Costa Rica is particularly vulnerable to wildfires, with its peak fire season typically beginning in mid-February and lasting around 11 weeks. The risk of wildfires is heightened by the country's distinct dry season, especially in regions such as Guanacaste and the Central Pacific. Fire outbreaks can destroy reforestation sites, reversing progress and discouraging landowners from participating in future restoration efforts.

== Projects ==
Several initiatives and projects have been created to protect and restore nature including the Guanacaste Conservation Area (ACG) and BaumInvest.
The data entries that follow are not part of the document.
Lemma insertNode_ok ne ne' h s v id lo hi fl nx kvs fp key val fuel :
  ne' = ne ∨ h = 0%nat → ps_rep s v → rep ne h v id lo hi fl nx kvs fp → entry_wf (mkEntry key val) →
  0 ≤ lo → hi ≤ 2 ^ 64 → lo ≤ key < hi → Z.of_nat h < ps_room s → (h < fuel)%nat →
  ∃ r s', insertNode fuel id key val s = (Ok r, s') ∧ ps_room s - (Z.of_nat h + 1) ≤ ps_room s' ∧
    ins_post ne' h v id lo hi fl nx fp (kv_insert key val kvs) r s'.
Proof.
  revert ne' s v id lo hi fl nx kvs fp fuel.
  induction h as [|h IH]; intros ne' s v id lo hi fl nx kvs fp fuel Hne Hs Hrep Hwf Hlo Hhi Hkey Hroom Hfuel;
    (destruct fuel as [|fuel]; [lia|]); cbn [insertNode].
  - destruct Hrep as (Hleaf & -> & -> & Hsort & Hb & _).
    destruct (read_leaf s v id kvs nx Hs Hleaf) as (p & s1 & E & Hs1 & Hr1 & Hty & Hdec).
    M_run. rewrite E. wrap_ok. rewrite Hty, decide_True by done.
    destruct (insertLeaf_ok ne' s1 v p id kvs nx lo hi key val) as (r & s' & E' & Hr & Hpost);
      [done..|lia|]. exists r, s'. split_and!; [exact E'|lia|done].
  - destruct Hne as [->|?]; [|done]. destruct Hrep as (ks & cs & fp' & Hint & Hnil & HF & Hid & ->).
    destruct (read_internal s v id ks cs Hs Hint) as (p & s1 & E & Hs1 & Hr1 & Hty & Hdec).
    M_run. rewrite E. wrap_ok. rewrite Hty. rewrite decide_False by done. rewrite decide_True by done.
    destruct (forest_keys _ _ _ _ _ _ _ _ _ HF) as (Hcs & Hsk & Hks).
    destruct (FindChildIndex_ok ks key Hsk) as (i & Ei & Hi & Hidx).
    destruct (forest_focus (rep ne h v) cs lo ks hi fl nx kvs fp' key i)
      as (c & clo & chi & cfl & cnx & ckvs & cfp & pre & post & fpo & Hclo & Hchi & Hfo);
      [intros; by eapply rep_kvs|done..|].
    destruct Hfo as [F1 F2 F3 F4 F5 F6 F7 F8 F9 F10 _].
    destruct (IH ne s1 v c clo chi cfl cnx ckvs cfp fuel) as (r & s2 & E2 & Hr2 & v2 & cfp2 & Hs2 & G1 & G2 & G3 & G4);
      [by left|done..|lia|lia|lia|lia|lia|].
    unfold insertInternal. M_run. rewrite Hdec. cbn [Keys Children in_PageID]. rewrite Ei.
    unfold go_index at 1. rewrite F1, E2.
    assert (kv_insert key val kvs = pre ++ kv_insert key val ckvs ++ post) as Hkvs.
    { rewrite F4. apply kv_insert_app; (eapply Forall_impl; [done|]; simpl; lia). }
    pose proof (rep_dom _ _ _ _ _ _ _ _ _ _ F2) as Hcdom. pose proof (forest_dom _ _ _ _ _ _ _ _ _ _ _ HF) as Hfdom.
    assert (is_Some (v !! id)) as Hidv by (destruct Hint as [_ Hl]; eauto).
    assert (∀ j, j ∈ dom v → j ∉ cfp → j ∉ cfp2) as Hold.
    { intros j Hj Hnj Hin. destruct (G2 j Hin) as [?|Hv]; [done|]. by apply not_elem_of_dom in Hv. }
    assert (cfp2 ## fpo) as Hdisj.
    { intros j Hj Hjo. apply (Hold j); [set_solver +Hfdom F5 Hjo|set_solver +F6 Hjo|done]. }
    assert (id ∉ cfp2 ∪ fpo) as Hid2.
    { apply not_elem_of_union. split; [|set_solver +Hid F5]. apply Hold; [by apply elem_of_dom|set_solver +Hid F5]. }
    assert (∀ c lo hi fl nx kvs f, f ⊆ fpo → rep ne h v c lo hi fl nx kvs f → rep ne h v2 c lo hi fl nx kvs f) as Hmono.
    { intros ? ? ? ? ? ? f Hf. apply rep_frame. intros j Hj. apply G1. set_solver +Hj Hf Hdisj. }
    assert (v2 !! id = v !! id) as Hidv2 by (apply G1; set_solver +Hid2).
    assert (∀ j, j ∉ {[id]} ∪ (cfp2 ∪ fpo) → v2 !! j = v !! j) as T1 by (intros j Hj; apply G1; set_solver +Hj).
    assert (∀ j, j ∈ {[id]} ∪ (cfp2 ∪ fpo) → j ∈ {[id]} ∪ fp' ∨ v !! j = None) as T2.
    { intros j Hj. destruct (decide (j ∈ cfp2)) as [Hc|Hc]; [|left; set_solver +Hj Hc F5].
      destruct (G2 j Hc); [left; set_solver +H F5|by right]. }
    assert ({[id]} ∪ fp' ⊆ {[id]} ∪ (cfp2 ∪ fpo)) as T3 by (set_solver +F5 G3).
    destruct r as [[k r]|].
    + destruct G4 as (mid & kvs1 & kvs2 & f1 & f2 & Hk & R1 & R2 & Heq & -> & Hd12).
      rewrite !go_insert_ok by lia. M_run.
      pose proof (F10 (rep ne h v2) k r mid kvs1 kvs2 f1 f2 Hmono R1 R2 Hk Hd12 Hdisj) as HF'.
      rewrite <-Heq, <-Hkvs in HF'.
      destruct (grow_internal_ok ne h s2 v2 id (insert_at i k ks) (insert_at (i + 1) r cs) lo hi fl nx
        (kv_insert key val kvs) (f1 ∪ f2 ∪ fpo)) as (r' & s' & E3 & Hr3 & Hpost);
        [done|by rewrite Hidv2|done|done|done|done| | |lia|].
      { by intros Hx%(f_equal length); rewrite length_insert_at in Hx. }
      { rewrite length_insert_at. destruct Hint as [[_ _ _ Ho _] _]. simpl in Ho. lia. }
      exists r', s'. split_and!; [exact E3|lia|]. by eapply ins_post_trans.
    + exists None, s2. split_and!; [done|lia|].
      pose proof (F9 (rep ne h v2) _ cfp2 Hmono G4 Hdisj) as HF'. rewrite <-Hkvs in HF'.
      exists v2, ({[id]} ∪ (cfp2 ∪ fpo)). split_and!; [done..|].
      exists ks, cs, (cfp2 ∪ fpo). split_and!; [|done|done|done|done].
      destruct Hint as [Hiwf Hl]. split; [done|]. by rewrite Hidv2.
Qed.

Lemma rep_weaken ne h v id lo hi fl nx kvs fp :
  rep ne h v id lo hi fl nx kvs fp → rep false h v id lo hi fl nx kvs fp.
Proof.
  revert id lo hi fl nx kvs fp. induction h as [|h IH]; intros id lo hi fl nx kvs fp; simpl.
  { intros (? & ? & ? & ? & ? & _). split_and!; done. }
  intros (ks & cs & fp' & ? & ? & HF & ? & ?). exists ks, cs, fp'. split_and!; [done|done| |done|done].
  eapply forest_mono; [|exact HF]. eauto.
Qed.

Lemma deleteInNode_ok ne h s v id lo hi fl nx kvs fp key fuel :
  ps_rep s v → rep ne h v id lo hi fl nx kvs fp → lo ≤ key < hi → (h < fuel)%nat →
  ∃ s' v', deleteInNode fuel id key s = (Ok (bool_decide (is_Some (kv_map kvs !! key))), s') ∧
    ps_rep s' v' ∧ ps_room s' = ps_room s ∧ (∀ j, j ∉ fp → v' !! j = v !! j) ∧
    rep false h v' id lo hi fl nx (kv_delete key kvs) fp.
Proof.
  revert s id lo hi fl nx kvs fp fuel.
  induction h as [|h IH]; intros s id lo hi fl nx kvs fp fuel Hs Hrep Hkey Hfuel;
    (destruct fuel as [|fuel]; [lia|]); cbn [deleteInNode].
  - destruct Hrep as (Hleaf & -> & -> & Hsort & Hb & _).
    destruct (read_leaf s v id kvs nx Hs Hleaf) as (p & s1 & E & Hs1 & Hr1 & Hty & Hdec).
    M_run. rewrite E. wrap_ok. rewrite Hty, decide_True by done. rewrite Hdec. wrap_ok.
    cbn [Entries NextLeaf lf_PageID].
    destruct Hleaf as [[Hid Hes Ho Hnx] Hl]. simpl in *.
    destruct (LeafSearchKey_ok kvs key Hsort) as [(i & e & -> & He & Hk)|(i & -> & Hi & Hp)].
    + rewrite (kv_delete_found key kvs i e) by done.
      assert (Forall (λ e, e ∈ kvs) (kv_delete key kvs)) as Hsub.
      { apply Forall_forall. intros e' [_ ?]%list_elem_of_filter. done. }
      assert (leaf_wf (mkLeaf id (kv_delete key kvs) nx)) as Hlw.
      { rewrite Forall_forall in Hes. split; simpl; [done| | |done].
        - eapply Forall_impl; [exact Hsub|]. eauto.
        - unfold kv_delete. pose proof (length_filter (λ e, Key e ≠ key) kvs). lia. }
      destruct (write_leaf s1 v id _ nx Hs1 Hlw) as (lp & s' & -> & E2 & Hs2 & Hr2); [eauto|].
      wrap_ok. rewrite E2. eexists _, _. split; [|split; [exact Hs2|split; [lia|split]]].
      * f_equal. f_equal. apply bool_decide_of. split; [intros _|done]. exists (Value e).
        apply kv_map_lookup; [done|]. apply list_elem_of_lookup_2 in He. by destruct e; simpl in *; subst.
      * intros j Hj. by rewrite lookup_insert_ne by set_solver +Hj.
      * split_and!; try done.
        -- split; [done|]. apply lookup_insert_eq.
        -- by apply kv_delete_sorted.
        -- rewrite Forall_forall in Hb. eapply Forall_impl; [exact Hsub|]. eauto.
    + assert (∀ val, mkEntry key val ∉ kvs) as Hno.
      { intros val [j Hj]%list_elem_of_lookup_1. by destruct (Hp j _ Hj). }
      eexists _, v. split; [|split; [exact Hs1|split; [lia|split; [done|]]]].
      * f_equal. f_equal. apply bool_decide_of. split; [done|]. intros [val Hv]. apply kv_map_lookup in Hv; [|done].
        by apply Hno in Hv.
      * assert (kv_delete key kvs = kvs) as ->.
        { apply filter_all, Forall_forall. intros [k val] Hin Hk. simpl in Hk. subst k. by apply (Hno val). }
        split_and!; done.
  - destruct Hrep as (ks & cs & fp' & Hint & Hnil & HF & Hid & ->).
    destruct (read_internal s v id ks cs Hs Hint) as (p & s1 & E & Hs1 & Hr1 & Hty & Hdec).
    M_run. rewrite E. wrap_ok. rewrite Hty. rewrite decide_False by done. rewrite decide_True by done.
    destruct (forest_keys _ _ _ _ _ _ _ _ _ HF) as (Hcs & Hsk & Hks).
    destruct (FindChildIndex_ok ks key Hsk) as (i & Ei & Hi & Hidx).
    destruct (forest_focus (rep ne h v) cs lo ks hi fl nx kvs fp' key i)
      as (c & clo & chi & cfl & cnx & ckvs & cfp & pre & post & fpo & Hclo & Hchi & Hfo);
      [intros; by eapply rep_kvs|done..|].
    destruct Hfo as [F1 F2 F3 F4 F5 F6 F7 F8 F9 _ _].
    rewrite Hdec. wrap_ok. cbn [Keys Children]. rewrite Ei. unfold go_index. rewrite F1.
    destruct (IH s1 c clo chi cfl cnx ckvs cfp fuel Hs1 F2 F3 ltac:(lia))
      as (s2 & v2 & -> & Hs2 & Hr2 & G1 & G2).
    assert (Forall (λ e, Key e < key) pre) as Hpre by (eapply Forall_impl; [done|]; simpl; lia).
    assert (Forall (λ e, key < Key e) post) as Hpost by (eapply Forall_impl; [done|]; simpl; lia).
    destruct (rep_kvs _ _ _ _ _ _ _ _ _ _ F2) as [Hcs' _].
    assert (sorted_kvs kvs) as Hskvs.
    { eapply (forest_kvs (rep ne h v)); [|exact HF]. intros; by eapply rep_kvs. }
    exists s2, v2. split_and!; [|done|lia| |].
    + f_equal. f_equal. apply bool_decide_ext. rewrite !is_Some_alt.
      assert (∀ val, kv_map ckvs !! key = Some val ↔ kv_map kvs !! key = Some val) as Hiff.
      { intros val. rewrite !kv_map_lookup by done. rewrite F4, !elem_of_app.
        rewrite Forall_forall in Hpre, Hpost. split; [tauto|]. intros [Hx|[?|Hx]]; [|done|].
        - apply Hpre in Hx. simpl in Hx. lia.
        - apply Hpost in Hx. simpl in Hx. lia. }
      by replace (kv_map ckvs !! key) with (kv_map kvs !! key) by (apply option_eq; intros; by rewrite Hiff).
    + intros j Hj. apply G1. set_solver +Hj F5.
    + exists ks, cs, fp'. split_and!; [|done| |done|done].
      * destruct Hint as [Hiw Hl]. split; [done|]. rewrite G1; [done|set_solver +Hid F5].
      * rewrite F4, kv_delete_app by done. rewrite F5. apply F9; [|done|done].
        intros ? ? ? ? ? ? f Hf HR. apply rep_weaken in HR. eapply rep_frame; [|done].
        intros j Hj. apply G1. set_solver +Hf Hj F6.
Qed.

Lemma search_loop_ok ne h s v id lo hi fl nx kvs fp key fuel :
  ps_rep s v → rep ne h v id lo hi fl nx kvs fp → lo ≤ key < hi → (h < fuel)%nat →
  ∃ s', search_loop fuel id key s = (Ok (kv_map kvs !! key), s') ∧
    ps_rep s' v ∧ ps_room s' = ps_room s.
Proof.
  revert s id lo hi fl nx kvs fp fuel.
  induction h as [|h IH]; intros s id lo hi fl nx kvs fp fuel Hs Hrep Hkey Hfuel;
    (destruct fuel as [|fuel]; [lia|]); cbn [search_loop].
  - destruct Hrep as (Hleaf & -> & -> & Hsort & Hb & _).
    destruct (read_leaf s v id kvs nx Hs Hleaf) as (p & s1 & E & Hs1 & Hr1 & Hty & Hdec).
    M_run. rewrite E. wrap_ok. rewrite Hty, decide_True by done. rewrite Hdec. cbn [Entries].
    destruct (LeafSearchKey_ok kvs key Hsort) as [(i & e & -> & He & Hk)|(i & -> & Hi & Hp)].
    + unfold go_index. rewrite He. exists s1. split; [|done]. f_equal. f_equal. symmetry.
      apply kv_map_lookup; [done|]. apply list_elem_of_lookup_2 in He. by destruct e; simpl in *; subst.
    + exists s1. split; [|done]. f_equal. f_equal. symmetry. apply eq_None_not_Some. intros [val Hv].
      apply kv_map_lookup in Hv as [j Hj]%list_elem_of_lookup_1; [|done]. by destruct (Hp j _ Hj).
  - destruct Hrep as (ks & cs & fp' & Hint & Hnil & HF & Hid & ->).
    destruct (read_internal s v id ks cs Hs Hint) as (p & s1 & E & Hs1 & Hr1 & Hty & Hdec).
    M_run. rewrite E. wrap_ok. rewrite Hty. rewrite decide_False by done. rewrite decide_True by done.
    destruct (forest_keys _ _ _ _ _ _ _ _ _ HF) as (Hcs & Hsk & Hks).
    destruct (FindChildIndex_ok ks key Hsk) as (i & Ei & Hi & Hidx).
    destruct (forest_focus (rep ne h v) cs lo ks hi fl nx kvs fp' key i)
      as (c & clo & chi & cfl & cnx & ckvs & cfp & pre & post & fpo & Hclo & Hchi & Hfo);
      [intros; by eapply rep_kvs|done..|].
    destruct Hfo as [F1 F2 F3 F4 F5 F6 F7 F8 _ _ _].
    rewrite Hdec. cbn [Keys Children]. rewrite Ei. unfold go_index. rewrite F1.
    destruct (IH s1 c clo chi cfl cnx ckvs cfp fuel Hs1 F2 F3 ltac:(lia)) as (s2 & -> & Hs2 & Hr2).
    exists s2. split_and!; [|done|lia]. f_equal. f_equal. apply option_eq. intros val.
    destruct (rep_kvs _ _ _ _ _ _ _ _ _ _ F2) as [Hcs' _].
    assert (sorted_kvs kvs) as Hskvs.
    { eapply (forest_kvs (rep ne h v)); [|exact HF]. intros; by eapply rep_kvs. }
    rewrite !kv_map_lookup by done. rewrite F4, !elem_of_app. rewrite Forall_forall in F7, F8.
    split; [tauto|]. intros [Hx|[?|Hx]]; [|done|].
    + apply F7 in Hx. simpl in Hx. lia.
    + apply F8 in Hx. simpl in Hx. lia.
Qed.

Lemma scan_chain_ok s v n a kvs lo hi fuel :
  ps_rep s v → chain v n a 0 kvs → sorted_kvs kvs → (n ≤ fuel)%nat →
  ∃ s', scan_chain fuel a lo hi s = (Ok (kv_range lo hi kvs), s') ∧ ps_rep s' v ∧ ps_room s' = ps_room s.
Proof.
  intros Hs Hc. remember 0 as z eqn:Hz. revert s fuel Hs Hz.
  induction Hc as [a|n a es b c kvs Hl Hc IH]; intros s fuel Hs -> Hsort Hfuel.
  - exists s. destruct fuel; done.
  - destruct fuel as [|fuel]; [lia|]. cbn [scan_chain].
    destruct (ps_rep_wf s v a _ Hs (proj2 Hl)) as [Ha _]. rewrite decide_False by lia.
    destruct (read_leaf s v a es b Hs Hl) as (p & s1 & E & Hs1 & Hr1 & _ & Hdec).
    M_run. rewrite E. wrap_ok. rewrite Hdec. cbn [Entries NextLeaf].
    pose proof Hsort as Hsort'. rewrite fmap_app in Hsort. apply StronglySorted_app in Hsort as (Hx & He & Hk).
    destruct (scan_entries_ok es lo hi He) as (d & -> & Hd).
    assert (kv_range lo hi (es ++ kvs) = kv_range lo hi es ++ kv_range lo hi kvs) as -> by apply filter_app.
    destruct d.
    + destruct Hd as (e & Hin & Hlt); [done|]. exists s1. split_and!; [|done|done].
      assert (kv_range lo hi kvs = []) as ->; [|by rewrite app_nil_r].
      apply filter_none, Forall_forall. intros e' Hin'.
      assert (Key e < Key e'); [|lia]. apply Hx; by apply list_elem_of_fmap_2.
    + destruct (IH s1 fuel Hs1 eq_refl Hk ltac:(lia)) as (s2 & -> & Hs2 & Hr2).
      exists s2. split_and!; [done|done|lia].
Qed.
=== Guanacaste Conservation Area (ACG) ===
The Guanacaste Conservation Area (ACG) consists of 163,000 acres of lands under the administration of the Sistema Nacional de Areas de Conservacion (SINAC). The ACG was created in 1986 with the mission to restore tropical dry forests, and surrounding ecosystems that have endured destruction caused by human action. Their efforts began in the area of Santa Rosa National Park, created in 1971. ACG focuses on the restoration, survival and conservation of the rich flora and fauna that occupy these lands and have been threatened by hundreds of years of human occupation.

=== BaumInvest ===
The BaumInvest reforestation project in Costa Rica began in 2007. This projects seeks to establish sustainable forestry and carbon compensation through afforestation. About 1,280 acres of pastureland has been reforested with native woods (more than one million trees were planted). This project led to the recuperation of 70 different amphibian and reptile species, as well as the survival of the Dipteryx panamensis (an endangered tree species). The project also provided several positive social impacts such as: promoting environmental education, and creating secure and sustainable rural jobs which helps reduce illegal logging, poaching and animal trading.

This project was the first reforestation project awarded the Gold Standard Certification for its positive impact on the environment.